A transmissão de uma IST pode acontecer, ainda, da mãe para a criança durante a gestação, o parto ou a amamentação. De maneira menos comum, as ISTs também podem ser transmitidas por meio não sexual, pelo contato com mucosas ou pele não íntegra com secreções corporais contaminadas. Existem diversos tipos de infecções sexualmente transmissíveis.
Um importante desafio está relacionado à orientação para prevenção da doença: a transmissão da Mpox se dá por contato direto com alguma pessoa com diagnóstico confirmado, inclusive por intermédio da prática sexual.
Por um lado, é importante ter em mente que a exposição ao Orthopoxvirus monkeypox não se limita a pessoas sexualmente ativas, ao mesmo tempo deve-se buscar entender em cada caso as vulnerabilidades daquela pessoa para Mpox e IST, ou seja, deve-se considerar uma abordagem de prevenção combinada.
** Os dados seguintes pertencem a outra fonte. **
(* ===== verification/Pgwire.v ===== *)
(** * The PostgreSQL wire protocol (src/src/server/pgwire.rs, src/src/server/session.rs)

    One connection: the bytes the client has sent, the messages sent back, the session, the
    prepared statements and portals, and the engine and the password table it shares with
    the other connections.  The engine is an interface; writes to the socket succeed and a
    read past the bytes sent is an end of file.  Random nonces, salts and keys and the
    cryptography are parameters. *)

From Stdlib Require Import ZArith Lia Ascii String.
From stdpp Require Import prelude list numbers gmap.
From S2P Require Import Prelude Result Lexer Recovery Parser Vectorized Dispatch Statements Auth.
Local Open Scope Z_scope.

Module PgwireM.
Import LexerM ParserM VectorizedM DispatchM StatementsM AuthM.
Import ResultM (ResultColumn, mkCol, QueryResult, mkResult, values).

(** ** UTF-8 *)
Definition is_cont (b : Z) : bool := in_range 0x80 0xBF b.
Definition second_of_3 (b0 b1 : Z) : bool :=
  if Z.eqb b0 0xE0 then in_range 0xA0 0xBF b1 else if Z.eqb b0 0xED then in_range 0x80 0x9F b1 else is_cont b1.
Definition second_of_4 (b0 b1 : Z) : bool :=
  if Z.eqb b0 0xF0 then in_range 0x90 0xBF b1 else if Z.eqb b0 0xF4 then in_range 0x80 0x8F b1 else is_cont b1.
(** The first character, or [None] for a broken one, and the number of bytes it takes. *)
Definition utf8_next (b0 : Z) (r : list Z) : option Z * nat :=
  if Z.ltb b0 0x80 then (Some b0, 1%nat)
  else if in_range 0xC2 0xDF b0 then
    match r with b1 :: _ => if is_cont b1 then (Some ((b0 - 0xC0) * 64 + (b1 - 0x80)), 2%nat) else (None, 1%nat) | [] => (None, 1%nat) end
  else if in_range 0xE0 0xEF b0 then
    match r with
    | b1 :: r => if second_of_3 b0 b1 then
        match r with
        | b2 :: _ => if is_cont b2 then (Some ((b0 - 0xE0) * 4096 + (b1 - 0x80) * 64 + (b2 - 0x80)), 3%nat) else (None, 2%nat)
        | [] => (None, 2%nat)
        end else (None, 1%nat)
    | [] => (None, 1%nat)
    end
  else if in_range 0xF0 0xF4 b0 then
    match r with
    | b1 :: r => if second_of_4 b0 b1 then
        match r with
        | b2 :: r => if is_cont b2 then
            match r with
            | b3 :: _ => if is_cont b3 then (Some ((b0 - 0xF0) * 262144 + (b1 - 0x80) * 4096 + (b2 - 0x80) * 64 + (b3 - 0x80)), 4%nat) else (None, 3%nat)
            | [] => (None, 3%nat)
            end else (None, 2%nat)
        | [] => (None, 2%nat)
        end else (None, 1%nat)
    | [] => (None, 1%nat)
    end
  else (None, 1%nat).
Fixpoint utf8_chars (fuel : nat) (bs : list Z) : list (option Z) :=
  match fuel, bs with
  | S fuel, b :: r => let '(c, n) := utf8_next b r in c :: utf8_chars fuel (drop n (b :: r))
  | _, _ => []
  end.
Definition from_utf8 (bs : list Z) : option text := mapM id (utf8_chars (length bs) bs).
Definition from_utf8_lossy (bs : list Z) : text := default 0xFFFD <$> utf8_chars (length bs) bs.

(** ** State *)
Inductive TxnStatus := Idle | InTransaction | FailedTransaction.
Definition tag (s : TxnStatus) : Z := match s with Idle => 73 | InTransaction => 84 | FailedTransaction => 69 end.
Record Session := mkSession {
  s_txn : TxnStatus; session_context : gmap text text; application_name : option text; user : option text; database : option text
}.
Definition session_new : Session := mkSession Idle ∅ None None None.
Definition reset_txn (s : Session) : Session := mkSession Idle (session_context s) (application_name s) (user s) (database s).
(** The names of the context are kept in lower case. *)
Definition set_context (to_lowercase : text → text) (k v : text) (s : Session) : Session :=
  mkSession (s_txn s) (<[to_lowercase k := v]> (session_context s)) (application_name s) (user s) (database s).
Definition get_context (to_lowercase : text → text) (k : text) (s : Session) : option text := session_context s !! to_lowercase k.
(** A clause is read when it is there and skipped when what follows begins with another word. *)
Lemma clause_skip {A} (kw : string) (d : A) p kws ts : follow kws ts → Forall (λ k, text_eqb (K k) (K kw) = false) kws → clause (K kw) d p ts = Ok (d, ts).
Proof.
  intros Hf Hk. unfold clause. rewrite (bind_ok _ _ _ false ts); [done|]. eapply (follow_ind kws ts); [done..|].
  eapply List.Forall_impl; [|exact Hk]. intros k Hne ts'. apply keyword_no. cbn [kw_op]. by rewrite Hne.
Qed.
Lemma tpch_clause_yes {A} (kw : string) (d : A) p ts : clause (K kw) d p (Keyword (K kw) :: ts) = p ts.
Proof. unfold clause. by rewrite (bind_ok _ _ _ _ _ (match_keyword_yes _ _)). Qed.
Lemma expr_clause (kw : string) (x : option Expr2) kws rest :
  match x with Some e => wf e ∧ (length (print 0 e) < n)%nat | None => True end →
  follow kws rest → kws ⊆ FOLLOW → Forall (λ k, text_eqb (K k) (K kw) = false) kws →
  clause (K kw) None (e ← rec; mret (Some e)) (print_opt kw (print 0) x ++ rest) = Ok (x, rest).
Proof.
  intros Hx Hf Hs Hk. destruct x as [e|]; cbn [print_opt app]; [|by eapply clause_skip]. rewrite tpch_clause_yes.
  destruct Hx. by rewrite (bind_ok _ _ _ e rest) by (apply Hrec; [done..|]; by eapply follow_stops, follow_mono).
Qed.
Lemma opt_follow {A} (kw : string) (pr : A → list Token) x kws rest : follow kws rest → follow (kw :: kws) (print_opt kw pr x ++ rest).
Proof.
  intros Hf. destruct x; cbn [print_opt app]; [|eapply follow_mono; [|done]; set_solver]. right; right. eexists _, _. split; [by left|done].
Qed.
Lemma by_follow (kw : string) ls kws rest : follow kws rest → follow (kw :: kws) (by_list kw ls ++ rest).
Proof.
  intros Hf. destruct ls; cbn [by_list app]; [eapply follow_mono; [|done]; set_solver|]. right; right. eexists _, _. split; [by left|done].
Qed.
Lemma by_clause {A B C} (kw : string) (p : parser B) (q : parser C) (d c : C) (pr : A → list Token) (f : A → B) xs kws rest :
  (∀ x, x ∈ xs → 1 <= length (pr x))%nat → (length (sep_by (pr <$> xs)) <= n)%nat →
  follow kws rest → kws ⊆ FOLLOW → Forall (λ k, text_eqb (K k) (K kw) = false) kws →
  (∀ x ts, x ∈ xs → (∃ ts', ts = Comma :: ts') ∨ ts = rest → p (pr x ++ ts) = Ok (f x, ts)) →
  (xs = [] → d = c) → (∀ ts, comma_list p n ts = Ok (f <$> xs, rest) → q (Keyword (K "BY") :: ts) = Ok (c, rest)) →
  clause (K kw) d q (by_list kw (pr <$> xs) ++ rest) = Ok (c, rest).
Proof.
  intros Hpos Hn Hf Hs Hk Hp Hd Hq. destruct xs as [|x xs]; [rewrite Hd by done; by eapply clause_skip|].
  change (by_list kw (pr <$> x :: xs)) with (Keyword (K kw) :: Keyword (K "BY") :: sep_by (pr <$> x :: xs)). cbn [app].
  rewrite tpch_clause_yes. apply Hq. apply comma_list_last; [done| | | |].
  - etransitivity; [by apply (length_sep_by pr)|done].
  - by eapply follow_comma, follow_mono.
  - intros y ts Hy. apply Hp; [done|]. eauto.
  - intros y Hy. apply Hp; [by apply list.last_Some_elem_of|]. by right.
Qed.
(* ===== verification/TpchWhere.v ===== *)
(** * Correctness of WHERE in the TPC-H interpreter (src/src/engine/tpch.rs)

    The evaluator of whole columns against the evaluator of single rows, and LIKE against
    its meaning. *)

From Stdlib Require Import ZArith Lia Ascii String Floats.SpecFloat.
From stdpp Require Import prelude list numbers gmap.
From S2P Require Import Prelude Bits Bitmap StringColumn Lexer Parser Vectorized Dispatch Where Tpch TpchEval.
Local Open Scope Z_scope.

Module TpchWhereM.
Import LexerM (text).
Import ParserM (K).
Import VectorizedM (as_bytes, f64_to_bits, utf8_char, utf8_bytes, utf8_ascii).
Import DispatchM (Fault (..), run, or_panic, get_str).
Import TpchM TpchEvalM.

(** ** Integers as floats *)
(** The integers a double holds without rounding. *)
Definition exact (z : Z) : Prop := - 2 ^ 53 < z < 2 ^ 53.
(** ** Dates *)
(** Days from 1970 to a date of the calendar: whole years, whole months, days. *)
Definition civil_days (y m d : Z) : Z := DateTimeM.days_before_year y + default 0 (DateTimeM.day_of_year y (Z.to_nat m) d) - 1.
Definition valid_date (y m d : Z) : Prop := 0 <= y <= 9999 ∧ 1 <= m <= 12 ∧ 1 <= d <= default 0 (DateTimeM.days_in_months (DateTimeM.is_leap_year y) !! Z.to_nat (m - 1)).
Lemma month_length leap i : default 0 (DateTimeM.days_in_months leap !! i) <= 31.
Proof. destruct leap; do 12 (destruct i as [|i]; [by cbn|]); by destruct i. Qed.
Lemma valid_day y m d : valid_date y m d → 1 <= d <= 31.
Proof. intros (_ & _ & H1 & H2). pose proof (month_length (DateTimeM.is_leap_year y) (Z.to_nat (m - 1))). lia. Qed.
Lemma floor_era y : -1 <= y <= 9999 → Z.quot (if Z.geb y 0 then y else as_signed 32 (y - 399)) 400 = y / 400.
Proof.
  intros Hy. rewrite Z.geb_leb. destruct (Z.leb_spec 0 y); [by rewrite Z.quot_div_nonneg by lia|]. assert (y = -1) as -> by lia. reflexivity.
Qed.
(** The days before a year that starts in March, by its era. *)
Lemma march_days y doy : -1 <= y <= 9999 → 0 <= doy <= 400 →
  as_signed 32 (y / 400 * 146097 + as_signed 32 (wrap_u 32 (wrap_u 32 (y - y / 400 * 400) * 365 + wrap_u 32 (y - y / 400 * 400) / 4 - wrap_u 32 (y - y / 400 * 400) / 100 + doy)) - 719468)
  = 365 * y + y / 4 - y / 100 + y / 400 + doy - 719468.
Proof.
  intros Hy Hd. assert (Hm : y - y / 400 * 400 = y mod 400) by (pose proof (Z.div_mod y 400); lia). rewrite Hm.
  pose proof (Z.mod_pos_bound y 400 ltac:(lia)) as Hb. rewrite (wrap_u_small 32 (y mod 400)) by (unfold in_u; lia).
  assert (0 <= y mod 400 * 365 + y mod 400 / 4 - y mod 400 / 100 + doy < 200000) as Hs by (Z.to_euclidean_division_equations; lia).
  assert (Hid : ∀ z, -1000000 <= z < 10000000 → as_signed 32 z = z) by (intros z Hz; apply DateTimeM.as_signed_id; [lia|unfold DateTimeM.in_i; change (2 ^ (32 - 1)) with 2147483648; lia]).
  rewrite (wrap_u_small 32) by (unfold in_u; lia). rewrite (Hid (_ + doy)) by lia. rewrite Hid by (Z.to_euclidean_division_equations; lia).
  Z.to_euclidean_division_equations; lia.
Qed.
Lemma leap_days y : (y / 4 - y / 100 + y / 400) - ((y - 1) / 4 - (y - 1) / 100 + (y - 1) / 400) = (if DateTimeM.is_leap_year y then 29 else 28) - 28.
Proof.
  unfold DateTimeM.is_leap_year. rewrite !DateTimeM.rem_zero_mod by lia.
  destruct (Z.eqb_spec (y mod 4) 0), (Z.eqb_spec (y mod 100) 0), (Z.eqb_spec (y mod 400) 0); simpl; Z.to_euclidean_division_equations; lia.
Qed.
Lemma days_from_civil_ok y m d : valid_date y m d → days_from_civil y m d = civil_days y m d.
Proof.
  intros Hv. pose proof (valid_day _ _ _ Hv) as Hd. destruct Hv as (Hy & Hm & _). unfold days_from_civil, civil_days.
  assert (Hy1 : as_signed 32 (y - 1) = y - 1) by (apply DateTimeM.as_signed_id; [lia|unfold DateTimeM.in_i; cbn; lia]).
  assert (Hdoy : ∀ k, 0 <= k <= 11 → wrap_u 32 (wrap_u 32 (153 * k + 2) / 5 + d - 1) = (153 * k + 2) / 5 + d - 1 ∧ 0 <= (153 * k + 2) / 5 + d - 1 <= 400).
  { intros k Hk. rewrite (wrap_u_small 32 (153 * k + 2)) by (unfold in_u; lia). assert (0 <= (153 * k + 2) / 5 <= 340) by (Z.to_euclidean_division_equations; lia).
    rewrite wrap_u_small by (unfold in_u; lia). lia. }
  set (k := if Z.ltb 2 m then m - 3 else m + 9). assert (Hk : 0 <= k <= 11) by (unfold k; destruct (Z.ltb_spec 2 m); lia). destruct (Hdoy k Hk) as [-> Hb]. rewrite Hy1. cbv zeta.
  rewrite floor_era by (destruct (Z.leb_spec m 2); lia). rewrite march_days by (destruct (Z.leb_spec m 2); lia).
  assert (m = 1 ∨ m = 2 ∨ m = 3 ∨ m = 4 ∨ m = 5 ∨ m = 6 ∨ m = 7 ∨ m = 8 ∨ m = 9 ∨ m = 10 ∨ m = 11 ∨ m = 12) as Hc by lia.
  unfold DateTimeM.days_before_year, DateTimeM.day_of_year, DateTimeM.days_in_months. pose proof (leap_days y) as Hl. unfold k. clear k Hk Hb Hdoy Hy1.
  set (feb := if DateTimeM.is_leap_year y then 29 else 28) in *. clearbody feb.
  destruct_or! Hc; subst m; match goal with |- context [Z.to_nat ?n] => let j := eval vm_compute in (Z.to_nat n) in change (Z.to_nat n) with j end;
    rewrite bool_decide_true by lia; cbn [take fold_left Nat.sub default from_option Z.leb Z.ltb Z.compare Pos.compare Pos.compare_cont id];
    Z.to_euclidean_division_equations; lia.
Qed.
Definition print_date (y m d : Z) : list Z :=
  [48 + y / 1000; 48 + y / 100 mod 10; 48 + y / 10 mod 10; 48 + y mod 10; 45; 48 + m / 10; 48 + m mod 10; 45; 48 + d / 10; 48 + d mod 10].
Lemma print_date_bytes y m d : valid_date y m d → Forall (λ b, 45 <= b <= 57) (print_date y m d).
Proof.
  intros Hv. pose proof (valid_day _ _ _ Hv) as Hd. destruct Hv as (Hy & Hm & _). unfold print_date. repeat constructor; Z.to_euclidean_division_equations; lia.
Qed.
Lemma parse_date_ok y m d : valid_date y m d → parse_date_to_days (print_date y m d) = wrap_u 64 (civil_days y m d).
Proof.
  intros Hv. rewrite <- days_from_civil_ok by done. pose proof (valid_day _ _ _ Hv) as Hd. destruct Hv as (Hy & Hm & _). unfold parse_date_to_days, print_date.
  assert (forallb is_digit [48 + y / 1000; 48 + y / 100 mod 10; 48 + y / 10 mod 10; 48 + y mod 10; 48 + m / 10; 48 + m mod 10; 48 + d / 10; 48 + d mod 10] = true) as ->.
  { cbn [forallb]. rewrite !andb_true_iff, !digit_range. Z.to_euclidean_division_equations; lia. }
  f_equal. f_equal; Z.to_euclidean_division_equations; lia.
Qed.
(** ** Examples *)
Definition sales : ExecTable := mkExec [[1; 2; 3]; [7; 8; 7]] [K "sale"; K "buyer"] [TInt; TInt] [None; None] 3 (list_to_map [(K "sale", 0%nat); (K "buyer", 1%nat)]).
Definition buyers : ExecTable := mkExec [[7; 8; 7; 9]; [10; 3; 20; 4]] [K "id"; K "limit"] [TInt; TInt] [None; None] 4 (list_to_map [(K "id", 0%nat); (K "limit", 1%nat)]).
Definition on_buyer : Expr2 := BinOp And (BinOp Eq (Col (K "buyer")) (Col (K "id"))) (BinOp Gt (Col (K "limit")) (EInt 5)).
Lemma two_columns t n : length (columns t) = 2%nat → row_count t = n → bool_decide (Forall (λ c, length c = n ∧ Forall (λ v, 0 <= v < 2 ^ 64) c) (columns t)) = true →
  length (col_types t) = 2%nat → string_columns t = [None; None] → bool_decide (map_Forall (λ _ i, (i < 2)%nat) (col_map t)) = true → length (column_names t) = 2%nat → table_ok t.
Proof.
  intros Hlen Hn Hc Hty Hs Hm Hnames. apply bool_decide_eq_true in Hc, Hm. split; [|by rewrite Hlen]. split; rewrite ?Hlen, ?Hn, ?Hs; try done.
  intros [|[|i]] sc; done.
Qed.
Lemma sales_ok : table_ok sales.
Proof. by apply (two_columns _ 3); vm_compute. Qed.
Lemma buyers_ok : table_ok buyers.
Proof. by apply (two_columns _ 4); vm_compute. Qed.
(** The buyer 8 has no limit above five: the sale stays, with zeros. *)
Lemma tpch_hash_join_correct_witness : ∃ t, hash_join (S0 := sample_std) (Q0 := sample_query) sales buyers on_buyer Left = Ok t ∧
  rows_of t = [[1; 7; 7; 10]; [1; 7; 7; 20]; [2; 8; 0; 0]; [3; 7; 7; 10]; [3; 7; 7; 20]].
Proof.
  destruct (tpch_hash_join_correct sample_std sample_query sales buyers on_buyer Left) as (t & E & _ & Hrows).
  - apply sales_ok.
  - apply buyers_ok.
  - by vm_compute.
  - repeat (apply Forall_cons; split; [by vm_compute|]). by apply Forall_nil.
  - intros [|[|[|l]]] [|[|[|[|r]]]] Hl Hr _; cbn in Hl, Hr; try lia; eexists; by vm_compute.
  - exists t. split; [exact E|]. rewrite Hrows. by vm_compute.
Defined.
Lemma tpch_keyed_join_correct_witness : ∃ t, hash_join_with_keys (S0 := sample_std) true sales buyers [mkKey 1 0] Inner = Ok t ∧
  rows_of t ≡ₚ [[1; 7; 7; 10]; [1; 7; 7; 20]; [2; 8; 8; 3]; [3; 7; 7; 10]; [3; 7; 7; 20]].
Proof.
  destruct (tpch_keyed_join_correct sample_std true sales buyers [mkKey 1 0] Inner) as (t & E & _ & Hrows).
  - apply sales_ok.
  - apply buyers_ok.
  - done.
  - apply Forall_cons. split; [|apply Forall_nil_2]. cbn. lia.
  - cbn. lia.
  - cbn. lia.
  - by left.
  - exists t. split; [exact E|]. rewrite Hrows. by vm_compute.
Defined.
(** Without an equality of two columns the condition, and LEFT, are ignored. *)
Lemma left_join_ignored : ∃ t, hash_join (S0 := sample_std) (Q0 := sample_query) sales buyers (BinOp Gt (Col (K "limit")) (EInt 50)) Left = Ok t ∧ length (rows_of t) = 12%nat.
Proof. eexists. split; by vm_compute. Qed.
(** An equality of two columns of one table is neither a key nor checked. *)
Lemma same_table_equality_dropped : ∃ t, hash_join (S0 := sample_std) (Q0 := sample_query) sales buyers (BinOp And (BinOp Eq (Col (K "buyer")) (Col (K "id"))) (BinOp Eq (Col (K "id")) (Col (K "limit")))) Inner = Ok t ∧
  rows_of t = [[1; 7; 7; 10]; [1; 7; 7; 20]; [2; 8; 8; 3]; [3; 7; 7; 10]; [3; 7; 7; 20]].
Proof. eexists. split; by vm_compute. Qed.
(** Two key columns are joined by their hash alone: under a hash that collides, rows with
    different keys are joined. *)
Lemma keyed_join_collides : ∃ t, hash_join_with_keys (S0 := sample_std) true (mkExec [[1]; [2]] [K "a"; K "b"] [TInt; TInt] [None; None] 1 ∅) (mkExec [[1]; [3]] [K "c"; K "d"] [TInt; TInt] [None; None] 1 ∅) [mkKey 0 0; mkKey 1 1] Inner = Ok t ∧
  rows_of t = [[1; 2; 1; 3]].
Proof. eexists. split; by vm_compute. Qed.
End TpchJoinM.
Afinal, é um encontro da pessoa com o serviço de saúde e uma oportunidade para testagem de HIV e outras IST, imunização para hepatites virais, tratamento de parcerias sexuais etc.
De fato, em alguns casos, as erupções cutâneas começam nas áreas genital e perianal, sem se disseminar para outras partes do corpo nem se seguir de outros sintomas. E, realmente, o contato sexual parece ser um importante modo de transmissão da doença. Todas as pessoas com lesões genitais, independentemente do diagnóstico, são aconselhadas a buscar serviços de saúde mesmo que relatem uso de preservativo, porque pode se tratar de uma IST, o que exige diagnóstico e tratamento adequados.
Independentemente da confirmação de Mpox, recomenda-se a prática sexual protegida por preservativo, porque é uma forma eficaz de proteger contra várias outras doenças, independentemente de sexo, gênero, orientação e comportamento sexual.
A nota informativa Nº 6/2022-CGGAP/DESF/SAPS/MS 12.5 diz que:
"Em relação à atividade sexual, a Organização Mundial de Saúde orienta abstenção durante toda a evolução da doença devido à proximidade ocorrida na relação íntima, não por ser considerada infecção sexualmente transmissível".